Others have doubts about Apple’s claim to being responsible for creating more than 500,000 jobs in the United States.

Greg Linden, San Jose Sate University professor and a researcher with UC Berkeley’s Haas School of Business, told the San Jose Mercury News that questioned the legitimacy of Apple taking credit for some jobs, such as UPS and FedEx employees who deliver the company’s products.

“Those jobs are questionable to the extent they’d exist whether or not Apple existed,” he told the Mercury News.

However, Linden also said that Apple could correctly claim that it has indirectly created other jobs.

“The app phenomenon is real,” he said. “Those are good, solid jobs, and they deserve all the credit for them. They jump-started the whole app ecosystem.”

According to Apple:

“With more than 550,000 apps and more than 24 billion downloads in less than four years, the App Store has created an entirely new industry: iOS app design and development.

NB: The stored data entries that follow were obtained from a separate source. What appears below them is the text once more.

(* ===== verification/StateBase.v ===== *)
(** * The state manager: data, environment and monad
      (state/manager.go: [Manager] and its three dependency interfaces,
       state/control_cycle.go: [SystemMetrics], [ControlCycleEntry],
       state/limit_hook.go: [limitHookEvent])

    An operation of the manager runs in [SM W = ST (StateManager * W)].  The
    Go interfaces [CgroupManager], [MetricsCollector] and [PrometheusExporter]
    are classes over the world [W], with the clock, the pressure watcher and
    the user filters.

    A goroutine the manager starts becomes a [Task] of the list [pending]; the
    [Scheduler] of the world chooses which task runs next, and [WaitGroup.Wait]
    runs them all.  The order in which a [range] loop visits the keys of a Go
    map is chosen by the world ([MapOrder]); a map the collector returns is a
    list of pairs in that order. *)

From S2P Require Import Prelude GoStrings GoFloat GoNumbers Config Blackout CgroupLimits Tracker IORemediation Pattern.

#[local] Open Scope Z_scope.

(** ** Data *)

Record UserMetrics := mkUserMetrics {
  um_UID : Z;
  Username : string;
  CPUUsage : f64;
  CPUUsageAverage : f64;
  CPUUsageEMA : f64;
  MemoryUsage : Z;
  ProcessCount : Z;
  IsLimited : bool;
  IOReadBytes : Z;
  IOWriteBytes : Z;
  IOReadOps : Z;
  IOWriteOps : Z
}.

Record SystemMetrics := mkMetrics {
  sm_Timestamp : Time;
  TotalCores : Z;
  TotalCPUUsage : f64;
  AllUsersCPUUsage : f64;
  AllUsersMemoryUsage : Z;
  AllUsersCount : Z;
  LimitedUsersCPUUsage : f64;
  LimitedUsersMemoryUsage : Z;
  LimitedUsersCount : Z;
  LimitedUsersRAMUsageBytes : Z;
  LimitedUsersIOWriteBytes : Z;
  sm_MemoryUsage : f64;
  TotalMemoryMB : f64;
  CachedMemoryMB : f64;
  SystemUnderLoad : bool;
  UserCPUUsage : gmap Z f64;
  sm_UserMetrics : list (Z * UserMetrics);
  EligibleUsers : list Z
}.

(** The decisions, and the reasons the manager logs and records with them. *)
Inductive Decision :=
  | ACTIVATE_LIMITS
  | MAINTAIN_CURRENT_STATE
  | DEACTIVATE_LIMITS.

Inductive Reason :=
  | WaitingMinActiveTime
  | AllBelowRelease (cpu : f64) (release : Z)
  | WaitingStability
  | BelowButUnderLoad
  | StillAboveRelease
  | InsufficientCores (total min : Z)
  | UnderLoad
  | WaitingDuration (remaining : Duration) (cpu : f64) (threshold : Z)
  | ThresholdExceeded (cpu : option (f64 * Z)) (ram io : option Z)
  | NormalRange.

Record ControlCycleEntry := mkEntry {
  e_Timestamp : Time;
  e_Decision : Decision;
  e_Reason : Reason;
  e_TotalCPUUsage : f64;
  e_UserCPUUsage : f64;
  e_ActiveUsers : Z;
  e_LimitsActive : bool;
  e_DurationMs : Z
}.

Record limitHookEvent := mkHookEvent {
  h_UID : Z;
  h_Username : string;
  h_CPUUsage : f64;
  h_LimitedUsers : Z;
  h_SharedCgroup : string;
  h_Timestamp : Time;
  h_ServerRole : string
}.

(** The three goroutines of the manager that change cgroups. *)
Inductive Task :=
  | ReleaseTask (uid : Z) (sharedPath : string)
  | ReAddTask (uid : Z) (sharedPath : string)
  | LimitTask (uid weight : Z) (sharedPath : string) (cfg : Config).

Record StateManager := mkState {
  s_cfg : Config;
  limitsActive : bool;
  limitsAppliedTime : Time;
  activeUsers : gset Z;
  sharedCgroupPath : string;
  thresholdTracker : ThresholdTracker;
  ioThresholdTracker : ThresholdTracker;
  stabilityTracker : UserStabilityTracker;
  lastPatternAnalysis : Time;
  ioRemediation : IORemediation;
  patternDetector : PatternDetector;
  policyEngine : PolicyEngine;
  controlHist : list ControlCycleEntry;
  prevIOBytes : gmap Z Z;
  prevIOTime : Time;
  psiBoostedAt : gmap Z Time;
  hasExporter : bool;
  hasPSIWatcher : bool;
  pending : list Task;
  hooks : list limitHookEvent
}.

Definition State_eta (m : StateManager) : StateManager := mkState
  (s_cfg m) (limitsActive m) (limitsAppliedTime m) (activeUsers m) (sharedCgroupPath m) (thresholdTracker m) (ioThresholdTracker m) (stabilityTracker m) (lastPatternAnalysis m) (ioRemediation m) (patternDetector m) (policyEngine m) (controlHist m) (prevIOBytes m) (prevIOTime m) (psiBoostedAt m) (hasExporter m) (hasPSIWatcher m) (pending m) (hooks m).

Definition set_s_cfg : Config -> StateManager -> StateManager := ltac:(setter State_eta s_cfg).

Definition set_limitsActive : bool -> StateManager -> StateManager := ltac:(setter State_eta limitsActive).

Definition set_limitsAppliedTime : Time -> StateManager -> StateManager := ltac:(setter State_eta limitsAppliedTime).

Definition set_activeUsers : (gset Z) -> StateManager -> StateManager := ltac:(setter State_eta activeUsers).

Definition set_sharedCgroupPath : string -> StateManager -> StateManager := ltac:(setter State_eta sharedCgroupPath).

Definition set_thresholdTracker : ThresholdTracker -> StateManager -> StateManager := ltac:(setter State_eta thresholdTracker).

Definition set_ioThresholdTracker : ThresholdTracker -> StateManager -> StateManager := ltac:(setter State_eta ioThresholdTracker).

Definition set_stabilityTracker : UserStabilityTracker -> StateManager -> StateManager := ltac:(setter State_eta stabilityTracker).

Definition set_lastPatternAnalysis : Time -> StateManager -> StateManager := ltac:(setter State_eta lastPatternAnalysis).

Definition set_ioRemediation : IORemediation -> StateManager -> StateManager := ltac:(setter State_eta ioRemediation).

Definition set_patternDetector : PatternDetector -> StateManager -> StateManager := ltac:(setter State_eta patternDetector).

Definition set_policyEngine : PolicyEngine -> StateManager -> StateManager := ltac:(setter State_eta policyEngine).

Definition set_controlHist : (list ControlCycleEntry) -> StateManager -> StateManager := ltac:(setter State_eta controlHist).

Definition set_prevIOBytes : (gmap Z Z) -> StateManager -> StateManager := ltac:(setter State_eta prevIOBytes).

Definition set_prevIOTime : Time -> StateManager -> StateManager := ltac:(setter State_eta prevIOTime).

Definition set_psiBoostedAt : (gmap Z Time) -> StateManager -> StateManager := ltac:(setter State_eta psiBoostedAt).

Definition set_hasExporter : bool -> StateManager -> StateManager := ltac:(setter State_eta hasExporter).

Definition set_hasPSIWatcher : bool -> StateManager -> StateManager := ltac:(setter State_eta hasPSIWatcher).

Definition set_pending : (list Task) -> StateManager -> StateManager := ltac:(setter State_eta pending).

Definition set_hooks : (list limitHookEvent) -> StateManager -> StateManager := ltac:(setter State_eta hooks).

(** ** Environment *)

(** [local_time]: the civil time of an instant in the time zone of the host. *)
Class Clock (W : Type) := { time_Now : ST W Time; local_time : W -> Time -> Civil }.

Class CgroupManager (W : Type) := {
  cg_ApplyCPULimit : Z -> string -> ST W (option error);
  cg_ApplyCPUWeight : Z -> Z -> ST W (option error);
  cg_ApplyRAMLimit : Z -> string -> ST W (option error);
  cg_ApplyRAMLimitWithHigh : Z -> string -> string -> ST W (option error);
  cg_ApplyRAMLimitWithHighAndSwapDisabled : Z -> string -> string -> ST W (option error);
  cg_RemoveRAMLimit : Z -> ST W (option error);
  cg_RemoveRAMHigh : Z -> ST W (option error);
  cg_ApplyIOLimit : Z -> string -> string -> Z -> Z -> string -> ST W (option error);
  cg_RemoveIOLimit : Z -> ST W (option error);
  cg_GetUserCgroupMetrics : Z -> ST W (result (string * string * Z * (Z * Z * Z * Z)));
  cg_GetPSIStats : Z -> ST W (result PSIStats);
  cg_MoveAllUserProcessesToSharedCgroup : Z -> string -> ST W (option error);
  cg_ReleaseUserFromSharedCgroup : Z -> string -> ST W (option error);
  cg_CreateSharedCgroup : ST W (result string);
  cg_ApplySharedCPULimit : string -> string -> ST W (option error);
  cg_CreateUserSubCgroup : Z -> string -> ST W (result string);
  cg_CleanupAll : ST W (option error)
}.

Class MetricsCollector (W : Type) := {
  mc_GetTotalCores : ST W Z;
  mc_GetTotalCPUUsage : ST W f64;
  mc_GetLimitedUsers : ST W (list Z);
  mc_GetMemoryUsage : ST W f64;
  mc_GetTotalMemoryMB : ST W f64;
  mc_GetCachedMemoryMB : ST W f64;
  mc_IsSystemUnderLoad : ST W bool;
  mc_GetAllUserMetrics : ST W (list (Z * UserMetrics));
  mc_ShouldWrite : ST W (option bool);
  mc_WriteMetricsToDatabase : list (Z * UserMetrics) -> f64 -> Z -> f64 -> bool -> Z -> ST W unit;
  mc_GetUsernameFromUID : Z -> ST W string
}.

(** The figures exported for one user. *)
Record UserExport := mkUserExport {
  x_uid : Z;
  x_username : string;
  x_metrics : UserMetrics;
  x_isLimited : bool;
  x_cgroupPath : string;
  x_cpuQuota : string;
  x_memoryHighEvents : Z;
  x_io : Z * Z * Z * Z
}.

Class PrometheusExporter (W : Type) := {
  px_UpdateMetrics : list (string * f64) -> ST W unit;
  px_UpdateUserMetrics : UserExport -> ST W unit;
  px_UpdateSystemMetrics : Z -> Z -> f64 -> ST W unit;
  px_UpdateUserWorkloadPattern : Z -> string -> WorkloadPattern -> f64 -> ST W unit;
  px_RecordControlCycleTrigger : string -> ST W unit;
  px_CleanupUserMetrics : list Z -> ST W unit;
  px_IncrementLimitsActivated : ST W unit;
  px_IncrementLimitsDeactivated : ST W unit;
  px_Stop : ST W unit
}.

Class PressureMonitoring (W : Type) := {
  psi_AddMonitor : Z -> string -> string -> ST W (option error);
  psi_RemoveMonitor : Z -> string -> ST W unit
}.

(** [IsUserWhitelistedForRAM] and [IsUserWhitelistedForIO], with the cache of
    compiled patterns in the world. *)
Class UserFilters (W : Type) := {
  uf_RAM : Config -> string -> ST W bool;
  uf_IO : Config -> string -> ST W bool
}.

(** The files the manager touches itself: the shared cgroup it removes and
    the load average. *)
Class ManagerFiles (W : Type) := {
  mf_RemoveAll : string -> ST W (option error);
  mf_ReadLoadAvg : ST W (result string)
}.

(** The index of the pending task that runs next. *)
Class Scheduler (W : Type) := { next_task : nat -> ST W nat }.

(** The keys of a Go map or set in the order a [range] loop visits them. *)
Class MapOrder (W : Type) := {
  range_keys : gset Z -> ST W (list Z);
  range_keys_perm : forall s w, eval (range_keys s) w ≡ₚ elements s
}.

(** [env_oor]: the value of a float-to-integer conversion out of range. *)
Class Env (W : Type) := {
  #[global] env_clock :: Clock W;
  #[global] env_cgroups :: CgroupManager W;
  #[global] env_metrics :: MetricsCollector W;
  #[global] env_exporter :: PrometheusExporter W;
  #[global] env_psi :: PressureMonitoring W;
  #[global] env_filters :: UserFilters W;
  #[global] env_files :: ManagerFiles W;
  #[global] env_sched :: Scheduler W;
  #[global] env_order :: MapOrder W;
  env_oor : f64 -> Z
}.

#[export] Instance cgroup_remediation `{CgroupManager W} : IORemediationDeps W := {|
  dep_GetPSIStats := cg_GetPSIStats;
  dep_RemoveIOLimit := cg_RemoveIOLimit
|}.

(** ** Monad *)

Definition SM (W A : Type) : Type := ST (StateManager * W) A.

Definition env {W A} (m : ST W A) : SM W A :=
  fun '(s, w) => let '(a, w') := m w in (a, (s, w')).

Definition read {W A} (f : StateManager -> A) : SM W A := fun s => (f s.1, s).

Definition update {W} (f : StateManager -> StateManager) : SM W unit := modify (fun '(s, w) => (f s, w)).

(** Run and drop the result. *)
Definition ignore {S A} (m : ST S A) : ST S unit := m ≫= fun _ => mret tt.

(** [defaultPath]: [NewManager]. *)
Definition NewStateManager (cfg : Config) (exporter : bool) : StateManager :=
  mkState cfg false zero_time ∅ "" newTracker newTracker ∅ zero_time NewIORemediation ∅ ∅ [] ∅ zero_time ∅
    exporter false [] [].

Section Manager.
Context {W : Type} {E : Env W}.

Definition getUsername (uid : Z) : SM W string := env (mc_GetUsernameFromUID uid).

Definition find_username (username : string) (l : list (Z * UserMetrics)) : Z :=
  match List.find (fun p => String.eqb (Username p.2) username) l with
  | Some (uid, _) => uid
  | None => 0
  end.

Definition GetUIDFromUsername (username : string) : SM W Z :=
  if String.eqb username "" then mret 0
  else env mc_GetAllUserMetrics ≫= fun l => mret (find_username username l).

Definition isUserLimited (uid : Z) : SM W bool := read (fun m => bool_decide (uid ∈ activeUsers m)).

Definition getLoadAverage : SM W (result f64) :=
  env mf_ReadLoadAvg ≫= fun r =>
  mret match r with
       | Err e => Err e
       | Ok data =>
           match Fields data with
           | [] => Err "invalid loadavg format"
           | f :: _ => ParseFloatE f
           end
       end.

Definition boolToFloat (b : bool) : f64 := if b then f64_of_Z 1 else fzero.

Definition UpdateConfig (newConfig : option Config) : SM W unit :=
  match newConfig with None => mret tt | Some c => update (set_s_cfg c) end.

Definition RegisterPSIWatcher : SM W unit := update (set_hasPSIWatcher true).

Definition isMissingUserCgroupError (e : option error) : bool :=
  match e with
  | None => false
  | Some e => Contains e "cgroup for UID" && Contains e "not found"
  end.

(** ** Tasks *)

Definition shouldApplyRAMLimits (uid : Z) : SM W bool :=
  read s_cfg ≫= fun cfg =>
  if negb (RAMEnabled cfg) then mret false
  else getUsername uid ≫= fun username => env (uf_RAM cfg username).

Definition shouldApplyIOLimits (uid : Z) : SM W bool :=
  read s_cfg ≫= fun cfg =>
  if negb (IOEnabled cfg) then mret false
  else getUsername uid ≫= fun username => env (uf_IO cfg username).

End Manager.

(** ** Rules *)

Section Rules.
Context {W : Type}.

Lemma wp_env {A} (m : ST W A) (Q : A -> StateManager * W -> Prop) s :
  (forall a w, Q a (s.1, w)) -> wp (env m) Q s.
Proof. intros H. destruct s as [s w]. unfold wp, env. destruct (m w). apply H. Qed.

(** A range loop sees each key once, in some order. *)
Lemma wp_range `{MapOrder W} (keys : gset Z) (Q : list Z -> StateManager * W -> Prop) s :
  (forall l w, l ≡ₚ elements keys -> Q l (s.1, w)) -> wp (env (range_keys keys)) Q s.
Proof.
  intros HQ. destruct s as [s w]. pose proof (range_keys_perm keys w) as Hp.
  unfold wp, env, eval in *. destruct (range_keys keys w). by apply HQ.
Qed.

Lemma elem_of_range (keys : gset Z) l x : l ≡ₚ elements keys -> x ∈ l <-> x ∈ keys.
Proof. intros ->. apply elem_of_elements. Qed.

Lemma wp_read {A} (f : StateManager -> A) (Q : A -> StateManager * W -> Prop) s :
  Q (f s.1) s -> wp (read f) Q s.
Proof. done. Qed.

Lemma wp_update (f : StateManager -> StateManager) (Q : unit -> StateManager * W -> Prop) s :
  Q tt (f s.1, s.2) -> wp (update f) Q s.
Proof. by destruct s. Qed.

Lemma wp_ignore {S A} (m : ST S A) (Q : unit -> S -> Prop) s :
  wp m (fun _ s' => Q tt s') s -> wp (ignore m) Q s.
Proof. intros H. unfold ignore. apply wp_bind. eapply wp_mono; [|exact H]. intros a s' Hs. by apply wp_ret. Qed.

End Rules.

(** The environment never changes the manager's own state. *)
Ltac sm_step :=
  match goal with
  | |- wp (env (range_keys _)) _ _ => apply wp_range; intros
  | |- wp (env _) _ _ => apply wp_env; intros
  | |- wp (read _) _ _ => apply wp_read
  | |- wp (update _) _ _ => apply wp_update
  | |- wp (ignore _) _ _ => apply wp_ignore
  | |- wp (getUsername _) _ _ => unfold getUsername; apply wp_env; intros
  | _ => wp_step
  end; cbn beta.
Definition UpdateUserWorkloadPattern (uid : Z) (username pattern : string) (confidence : f64) : XM unit :=
  let uidStr := Itoa uid in
  resolve_name uidStr username ≫= fun username =>
  change (set_pattern (user_key uidStr username) uidStr username pattern confidence).

Definition IncrementLimitsActivated : XM unit := change (inc "limitsActivatedTotal" []).

Definition IncrementLimitsDeactivated : XM unit := change (inc "limitsDeactivatedTotal" []).

Definition or_unknown (s : string) : string := if String.eqb s "" then "unknown" else s.

Definition RecordControlCycleTrigger (trigger : string) : XM unit :=
  change (inc "controlCycleTriggers" [or_unknown trigger]).

(** Seconds since the Unix epoch. *)
Definition Unix (t : Time) : Z := t / second - 62135596800.

Definition RecordPSIEvent (typ scope : string) (timestamp : Time) : XM unit :=
  (if IsZero timestamp then outside time_Now else mret timestamp) ≫= fun timestamp =>
  change (inc "psiEventsTotal" [or_unknown typ; or_unknown scope]) ≫= fun _ =>
  change (gauge "psiLastEventTimestamp" [or_unknown typ; or_unknown scope] (f64_of_Z (Unix timestamp))).

Definition RecordControlCycleDuration (duration : Duration) : XM unit :=
  change (Observe "controlCycleDuration" (dur_seconds duration)).

Definition RecordMetricsCollectionDuration (duration : Duration) : XM unit :=
  change (Observe "metricsCollectionDuration" (dur_seconds duration)).

Definition RecordError (component errorType : string) : XM unit := change (inc "errorsTotal" [component; errorType]).

(** *** The server *)

(** [Start] without the goroutines, and whether the server can listen: TLS needs
    a certificate and a key. *)
Definition Start : XM (option error) :=
  exporter isRunning ≫= fun running =>
  if running : bool then mret (Some "exporter already running")
  else change (set_isRunning true) ≫= fun _ => mret None.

The app revolution has added more than 210,000 iOS jobs to the U.S. economy since the introduction of iPhone in 2007.
And Apple has paid more than $4 billion in royalties to developers through the App Store. We also provide app developers with the tools and distribution they need to bring their best ideas to tens of millions of iOS customers worldwide.”

Apple said the number of its U.S.-based employees has more than quadrupled during the past decade, from fewer than 10,000 in 2002 to more than 47,000 today. Apple employs about 70,000 worldwide.

A study by Linden and other researchers found that the creation, production and selling of Apple’s iPod in 2006 created 41,000 jobs worldwide and an estimated $1 billion-plus in wages.

Though only 14,000 of those jobs were in the United States, American workers garnered a total $750 million in wages, more than double what overseas workers collectively earned.

Apple may also be looking to shift some of its outsourcing work to India, according to recent reports.